(* ===== verification/TestContainers.v ===== *)
(** * The tests of strings and vectors (zhwkre/tests/bss_test.c, vector_test.c)

    Both programs pass for every number of elements whose bytes the containers
    can count ([bss_test_passes], [vector_test_passes]). *)

From stdpp Require Import list_numbers.
From S2P Require Import Prelude World Utils Selftest.
From S2P Require Bss QVector.
Local Open Scope Z_scope.

(** The integers of a test as elements. *)
Definition ints (from n : Z) : list (list byte) := int4 <$> seqZ from n.

Lemma ints_snoc from n : 0 <= n -> ints from (n + 1) = ints from n ++ [int4 (from + n)].
Proof. intros Hn. unfold ints. by rewrite seqZ_app, fmap_app by lia. Qed.

Lemma ints_split from n j :
  0 <= j < n -> ints from n = ints from j ++ int4 (from + j) :: ints (from + j + 1) (n - j - 1).
Proof.
  intros Hj. unfold ints. replace n with (j + (1 + (n - j - 1))) at 1 by lia.
  rewrite !seqZ_app, !fmap_app by lia. do 2 f_equal.
Qed.

Lemma blen_ints from n : 0 <= n -> blen (ints from n) = n.
Proof. intros Hn. unfold ints, blen. rewrite length_fmap, length_seqZ. lia. Qed.

Lemma ints_step from n : Forall (fun x => blen x = 4) (ints from n).
Proof. unfold ints. apply Forall_fmap, list.Forall_forall. done. Qed.

Lemma blen_concat_ints from n : 0 <= n -> blen (concat (ints from n)) = 4 * n.
Proof.
  intros Hn. rewrite <- (blen_ints from n Hn) at 2. induction (ints_step from n) as [|x l Hx _ IH]; [done|].
  cbn [concat]. rewrite blen_app, blen_cons, IH, Hx. lia.
Qed.

(** ** Strings *)

Module Strings.
Import Bss.

Section bss_test.
Context (ELEMCOUNT : Z).

(** [fakearr[i]]: the block of the string as an array of [int]s. *)
Definition int_in (fakearr : list byte) (i : Z) : res Z :=
  if 4 * i + 4 <=? blen fakearr then Ok (read_int (bslice (4 * i) 4 fakearr)) else Undef.

Definition bss_test : io Z :=
  let N := Z.to_nat ELEMCOUNT in
  bss ← qbss_constructor;
  bss ← for_loop 0 N (fun i bss => q__bss_append bss (int4 i) 4) bss;
  match str bss with
  | None => pundef
  | Some fakearr =>
      for_loop 0 N (fun i _ => v ← lift_res (int_in fakearr i); expect (v =? i)) tt;;
      mret 0
  end.

(** The test of the strings passes for every number of integers whose bytes
    an [int] can count: the string holds them all, in order. *)
Theorem bss_test_passes w :
  0 <= 4 * ELEMCOUNT < 2 ^ 31 -> mem_ok w -> exists w', bss_test w = Ok (0, w').
Proof.
  intros Hr Hm. unfold bss_test. cbv zeta. rewrite (prog_bind_ok _ _ _ _ _ (qbss_constructor_eq w Hm)).
  set (w1 := set_live _ w).
  destruct (for_loop_ok (fun i bss w' => bss_ok bss /\ size bss = 4 * i /\
      content bss = concat (ints 0 i) /\ w' = w1)
    (fun i bss => q__bss_append bss (int4 i) 4) ELEMCOUNT (Z.to_nat ELEMCOUNT) 0 (Bss (Some (zeros 64)) 0 64) w1)
    as (bss & w2 & E & Hok & Hs & Hc & ->); [lia| | |].
  - split; [apply qbss_new_ok|done].
  - intros i b w' Hi (Hb & Hsb & Hcb & ->).
    destruct (q__bss_append_ok b (int4 i) 4 w1 Hb Hm) as (b' & E & Hb' & Hs' & Hc'); [done|lia|].
    exists b', w1. split; [done|]. split; [done|]. split; [lia|]. split; [|done].
    rewrite Hc', Hcb, ints_snoc, concat_app by lia. cbn [concat]. by rewrite app_nil_r, btake_all.
  - rewrite (prog_bind_ok _ _ _ _ _ E). destruct (bss_ok_block bss Hok) as (blk & Hstr & Hbl & _ & Hct).
    rewrite Hstr. erewrite prog_bind_ok; [by exists w1|].
    destruct (for_loop_ok (fun _ _ w' => w' = w1)
      (fun i _ => v ← lift_res (int_in blk i); expect (v =? i)) ELEMCOUNT (Z.to_nat ELEMCOUNT) 0 tt w1)
      as ([] & w' & E' & ->); [lia|done| |exact E'].
    intros i [] w' Hi ->. exists tt, w1. split; [|done].
    assert (Hblk : blk = concat (ints 0 i) ++ int4 i ++ concat (ints (i + 1) (ELEMCOUNT - i - 1)) ++ bdrop (size bss) blk).
    { rewrite <- (btake_bdrop (size bss) blk) at 1. rewrite <- Hct, Hc, (ints_split 0 ELEMCOUNT i) by lia.
      rewrite concat_app. cbn [concat]. by rewrite <- !app_assoc. }
    unfold int_in. rewrite (proj2 (Z.leb_le _ _)) by lia.
    erewrite prog_bind_ok by reflexivity. apply expect_ok.
    rewrite Hblk. replace (4 * i) with (blen (concat (ints 0 i))) by (apply blen_concat_ints; lia).
    rewrite bslice_mid by done. rewrite read_int4 by lia. apply Z.eqb_refl.
Qed.
End bss_test.

Lemma bss_test_passes_witness : exists w', bss_test 10000000 (start []) = Ok (0, w').
Proof. apply (bss_test_passes 10000000); [split; done|reflexivity]. Defined.
End Strings.

(** ** Vectors *)

Module Vectors.
Import QVector.

Section vector_test.
Context (TESTNUM : Z).

(** The [int] at index [i] of the vector. *)
Definition int_at (desc : qVectorDescriptor) (i : Z) : res Z :=
  b ← load desc (qVectorIterator_move (qVector_begin desc) i);
  mret (read_int b).

Definition push_one (i : Z) (desc : qVectorDescriptor) : io qVectorDescriptor :=
  '(_, desc) ← qVector__push_back desc (int4 (i + 1));
  fatalerr;;
  mret desc.

Definition pop_one (_ : Z) (desc : qVectorDescriptor) : io qVectorDescriptor :=
  '(_, desc) ← qVector__pop_back desc;
  fatalerr;;
  mret desc.

Definition check_one (desc : qVectorDescriptor) (i : Z) (_ : unit) : io unit :=
  v ← lift_res (int_at desc i);
  expect (v =? i + 1).

(** The index of the element erased. *)
Definition VICTIM : Z := 1993.

(** After the erasure the values before it are those they were, the others must
    have changed. *)
Definition check_erased (desc : qVectorDescriptor) (i : Z) (_ : unit) : io unit :=
  v ← lift_res (int_at desc i);
  if negb (v =? i + 1) then expect (negb (i <? VICTIM)) else expect (negb (VICTIM <=? i)).

Definition vector_test : io Z :=
  let N := Z.to_nat TESTNUM in
  let half := Z.quot TESTNUM 2 in
  desc ← qVector_constructor 4;
  desc ← for_loop 0 N push_one desc;
  for_loop 0 N (check_one desc) tt;;
  desc ← for_loop 0 (Z.to_nat half) pop_one desc;
  for_loop 0 (Z.to_nat (TESTNUM - half)) (check_one desc) tt;;
  qVector_destructor desc;;
  desc ← qVector_constructor 4;
  desc ← for_loop 0 N push_one desc;
  '(_, desc) ← qVector__erase desc (qVectorIterator_move (qVector_begin desc) VICTIM);
  fatalerr;;
  expect (size desc =? TESTNUM - 1);;
  for_loop 0 (Z.to_nat (TESTNUM - 1)) (check_erased desc) tt;;
  mret 0.

(** *** It passes *)

Context (Hrange : VICTIM < TESTNUM /\ 2 * ((TESTNUM + 2) * 4) < 2 ^ 31).

(** The vector of the test holds [xs]. *)
Definition vec_of (desc : qVectorDescriptor) (xs : list (list byte)) : Prop :=
  vec_ok desc xs /\ elemstep desc = 4.

Lemma constructor_clean w :
  clean w -> exists desc w', qVector_constructor 4 w = Ok (desc, w') /\ vec_of desc [] /\ clean w'.
Proof using Type.
  intros [Hm He]. unfold qVector_constructor. rewrite (prog_bind_ok _ _ _ _ _ (malloc_ok w Hm)).
  eexists _, _. split; [reflexivity|]. split; [|by split]. split; [|done].
  split; [|cbn; done]. split_and!; cbn; try done. by exists [].
Qed.

(** An element of the vector. *)
Lemma int_at_ok desc xs x ys :
  vec_of desc (xs ++ x :: ys) -> blen (xs ++ x :: ys) <= TESTNUM ->
  int_at desc (blen xs) = Ok (read_int x).
Proof using Hrange.
  intros [[Hh Hmax] Hs] Hl. unfold int_at. rewrite Hs in Hmax.
  rewrite (load_ok desc (qVectorIterator_move (qVector_begin desc) (blen xs)) xs x ys); [done|].
  split_and!; [done|done|cbn; lia|done|lia].
Qed.

Lemma int_at_ints desc n j :
  vec_of desc (ints 1 n) -> 0 <= j < n -> n <= TESTNUM -> int_at desc j = Ok (j + 1).
Proof using Hrange.
  intros Hv Hj Hn. pose proof (blen_ints 1 n ltac:(lia)) as Hl. rewrite (ints_split 1 n j) in Hv, Hl by lia.
  pose proof (int_at_ok desc _ _ _ Hv ltac:(lia)) as E. rewrite blen_ints in E by lia.
  rewrite E, read_int4 by lia. f_equal. lia.
Qed.

Lemma push_loop desc w :
  vec_of desc [] -> clean w ->
  exists desc' w', for_loop 0 (Z.to_nat TESTNUM) push_one desc w = Ok (desc', w') /\
    vec_of desc' (ints 1 TESTNUM) /\ clean w'.
Proof using Hrange.
  intros Hv Hc. apply (for_loop_ok (fun i d w => vec_of d (ints 1 i) /\ clean w)); [unfold VICTIM in *; lia|done|].
  intros i d w1 Hi ([Hd Hs] & Hm & He).
  destruct (vec_push_ok d (ints 1 i) (int4 (i + 1)) w1 Hd) as (d' & E & Hd' & Hs'); [by rewrite Hs|done| |].
  { rewrite Hs, blen_ints by lia. lia. }
  set (w2 := set_live _ w1) in E. exists d', w2.
  split; [|split; [split; [|by rewrite Hs']|split; [exact Hm|exact He]]].
  - unfold push_one. rewrite (prog_bind_ok _ _ _ _ _ E). cbv beta iota.
    by erewrite prog_bind_ok by (by apply fatalerr_ok).
  - rewrite ints_snoc by lia. by replace (1 + i) with (i + 1) by lia.
Qed.

Lemma check_loop desc n w :
  vec_of desc (ints 1 n) -> 0 <= n <= TESTNUM ->
  for_loop 0 (Z.to_nat n) (check_one desc) tt w = Ok (tt, w).
Proof using Hrange.
  intros Hv Hn.
  destruct (for_loop_ok (fun _ _ w' => w' = w) (check_one desc) n (Z.to_nat n) 0 tt w)
    as ([] & w' & E & ->); [lia|done| |done].
  intros i [] w1 Hi ->. exists tt, w. split; [|done]. unfold check_one.
  rewrite (int_at_ints desc n i) by (done || lia). erewrite prog_bind_ok by reflexivity.
  apply expect_ok, Z.eqb_refl.
Qed.

Lemma pop_loop desc k w :
  vec_of desc (ints 1 TESTNUM) -> 0 <= k <= TESTNUM -> clean w ->
  exists desc' w', for_loop 0 (Z.to_nat k) pop_one desc w = Ok (desc', w') /\
    vec_of desc' (ints 1 (TESTNUM - k)) /\ clean w'.
Proof using Hrange.
  intros Hv Hk Hc.
  apply (for_loop_ok (fun i d w => vec_of d (ints 1 (TESTNUM - i)) /\ clean w)); [lia|by rewrite Z.sub_0_r|].
  intros i d w1 Hi ([Hd Hs] & Hm & He).
  replace (TESTNUM - i) with (TESTNUM - (i + 1) + 1) in Hd by lia. rewrite ints_snoc in Hd by lia.
  destruct (pop_ok d _ _ w1 Hd Hm) as (d' & E & Hd' & Hs' & _).
  { rewrite Hs, blen_ints by lia. lia. }
  exists d', w1. split; [|split; [split; [done|by rewrite Hs']|by split]].
  unfold pop_one. rewrite (prog_bind_ok _ _ _ _ _ E). cbv beta iota.
  by erewrite prog_bind_ok by (by apply fatalerr_ok).
Qed.

Lemma erased_check_loop desc w :
  vec_of desc (ints 1 VICTIM ++ ints (VICTIM + 2) (TESTNUM - VICTIM - 1)) ->
  for_loop 0 (Z.to_nat (TESTNUM - 1)) (check_erased desc) tt w = Ok (tt, w).
Proof using Hrange.
  intros Hv.
  destruct (for_loop_ok (fun _ _ w' => w' = w) (check_erased desc) (TESTNUM - 1) (Z.to_nat (TESTNUM - 1)) 0 tt w)
    as ([] & w' & E & ->); [unfold VICTIM in *; lia|done| |done].
  intros i [] w1 Hi ->. exists tt, w. split; [|done]. unfold check_erased.
  assert (Hl : blen (ints 1 VICTIM ++ ints (VICTIM + 2) (TESTNUM - VICTIM - 1)) = TESTNUM - 1).
  { rewrite blen_app, !blen_ints by (unfold VICTIM in *; lia). lia. }
  destruct (Z.ltb_spec i VICTIM) as [Hlt|Hge].
  - rewrite (ints_split 1 VICTIM i), <- app_assoc in Hv, Hl by lia. cbn [app] in Hv, Hl.
    pose proof (int_at_ok desc _ _ _ Hv ltac:(lia)) as E. rewrite blen_ints in E by lia.
    rewrite E, read_int4 by lia. erewrite prog_bind_ok by reflexivity.
    rewrite (proj2 (Z.eqb_eq _ _)) by lia. cbn [negb]. apply expect_ok.
    by rewrite (proj2 (Z.leb_gt _ _)) by lia.
  - rewrite (ints_split (VICTIM + 2) _ (i - VICTIM)), app_assoc in Hv, Hl by lia.
    pose proof (int_at_ok desc _ _ _ Hv ltac:(lia)) as E.
    rewrite blen_app, !blen_ints in E by (unfold VICTIM in *; lia).
    replace (VICTIM + (i - VICTIM)) with i in E by lia.
    rewrite E, read_int4 by (unfold VICTIM in *; lia). erewrite prog_bind_ok by reflexivity.
    rewrite (proj2 (Z.eqb_neq _ _)) by lia. by apply expect_ok.
Qed.

(** The test of the vectors passes for every number of elements above 1993
    whose array stays within an [int]: pushes, pops, reads by index and the
    erasure of element 1993 give what the program compares them with. *)
Theorem vector_test_passes w :
  mem_ok w -> w_err w = 0 -> exists w', vector_test w = Ok (0, w').
Proof using Hrange.
  intros Hm He. unfold vector_test. cbv zeta.
  assert (Hpos : 0 <= TESTNUM) by (unfold VICTIM in *; lia).
  rewrite (Z.quot_div_nonneg TESTNUM 2) by lia. pose proof (Z.div_pos TESTNUM 2 Hpos ltac:(lia)) as Hh.
  pose proof (Z.mul_div_le TESTNUM 2 ltac:(lia)) as Hh2.
  destruct (constructor_clean w (conj Hm He)) as (d0 & w0 & E0 & V0 & C0). rewrite (prog_bind_ok _ _ _ _ _ E0).
  destruct (push_loop d0 w0 V0 C0) as (d1 & w1 & E1 & V1 & C1). rewrite (prog_bind_ok _ _ _ _ _ E1).
  erewrite prog_bind_ok by (apply (check_loop d1 TESTNUM); [done|lia]).
  destruct (pop_loop d1 (TESTNUM / 2) w1 V1 ltac:(lia) C1) as (d2 & w2 & E2 & V2 & C2).
  rewrite (prog_bind_ok _ _ _ _ _ E2).
  erewrite prog_bind_ok by (apply (check_loop d2); [done|lia]).
  assert (Ed : exists w3, qVector_destructor d2 w2 = Ok (0, w3) /\ clean w3).
  { unfold qVector_destructor, free_block. destruct C2. destruct (content d2); by eexists. }
  destruct Ed as (w3 & E3 & C3). rewrite (prog_bind_ok _ _ _ _ _ E3).
  destruct (constructor_clean w3 C3) as (d4 & w4 & E4 & V4 & C4). rewrite (prog_bind_ok _ _ _ _ _ E4).
  destruct (push_loop d4 w4 V4 C4) as (d5 & w5 & E5 & [V5 S5] & C5). rewrite (prog_bind_ok _ _ _ _ _ E5).
  rewrite (ints_split 1 TESTNUM VICTIM) in V5 by (unfold VICTIM in *; lia).
  pose proof (blen_ints 1 VICTIM ltac:(done)) as L1.
  pose proof (blen_ints (1 + VICTIM + 1) (TESTNUM - VICTIM - 1) ltac:(unfold VICTIM in *; lia)) as L2.
  destruct (vec_erase_ok d5 (qVectorIterator_move (qVector_begin d5) VICTIM) _ _ _ w5 V5) as (d6 & E6 & V6 & S6).
  - destruct V5 as [Hh5 Hmax]. rewrite S5, blen_app, blen_cons, L1, L2 in Hmax.
    split_and!; [exact Hh5|done|cbn; lia|done|lia].
  - apply C5.
  - rewrite S5, L1, L2. lia.
  - rewrite (prog_bind_ok _ _ _ _ _ E6). cbv beta iota.
    erewrite prog_bind_ok by (apply fatalerr_ok; apply C5).
    erewrite prog_bind_ok.
    2:{ apply expect_ok. destruct V6 as [(_ & -> & _) _]. rewrite blen_app, L1, L2. apply Z.eqb_eq. lia. }
    erewrite prog_bind_ok; [by eexists|]. apply erased_check_loop. split; [exact V6|by rewrite S6].
Qed.
End vector_test.

Lemma vector_test_passes_witness : exists w', vector_test 10000000 (start []) = Ok (0, w').
Proof. apply (vector_test_passes 10000000); [split; done|reflexivity|reflexivity]. Defined.
End Vectors.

○ ○ ○ ○ ○

#### ACTIVITY:
Looking at the data above, return every line from the one with "destruct (q__bss_append_ok b" down to the one with "(fun i _ => v ← lift_res (int_in blk", exactly and inclusively.

#### ANSWER BOX:
    destruct (q__bss_append_ok b (int4 i) 4 w1 Hb Hm) as (b' & E & Hb' & Hs' & Hc'); [done|lia|].
    exists b', w1. split; [done|]. split; [done|]. split; [lia|]. split; [|done].
    rewrite Hc', Hcb, ints_snoc, concat_app by lia. cbn [concat]. by rewrite app_nil_r, btake_all.
  - rewrite (prog_bind_ok _ _ _ _ _ E). destruct (bss_ok_block bss Hok) as (blk & Hstr & Hbl & _ & Hct).
    rewrite Hstr. erewrite prog_bind_ok; [by exists w1|].
    destruct (for_loop_ok (fun _ _ w' => w' = w1)
      (fun i _ => v ← lift_res (int_in blk i); expect (v =? i)) ELEMCOUNT (Z.to_nat ELEMCOUNT) 0 tt w1)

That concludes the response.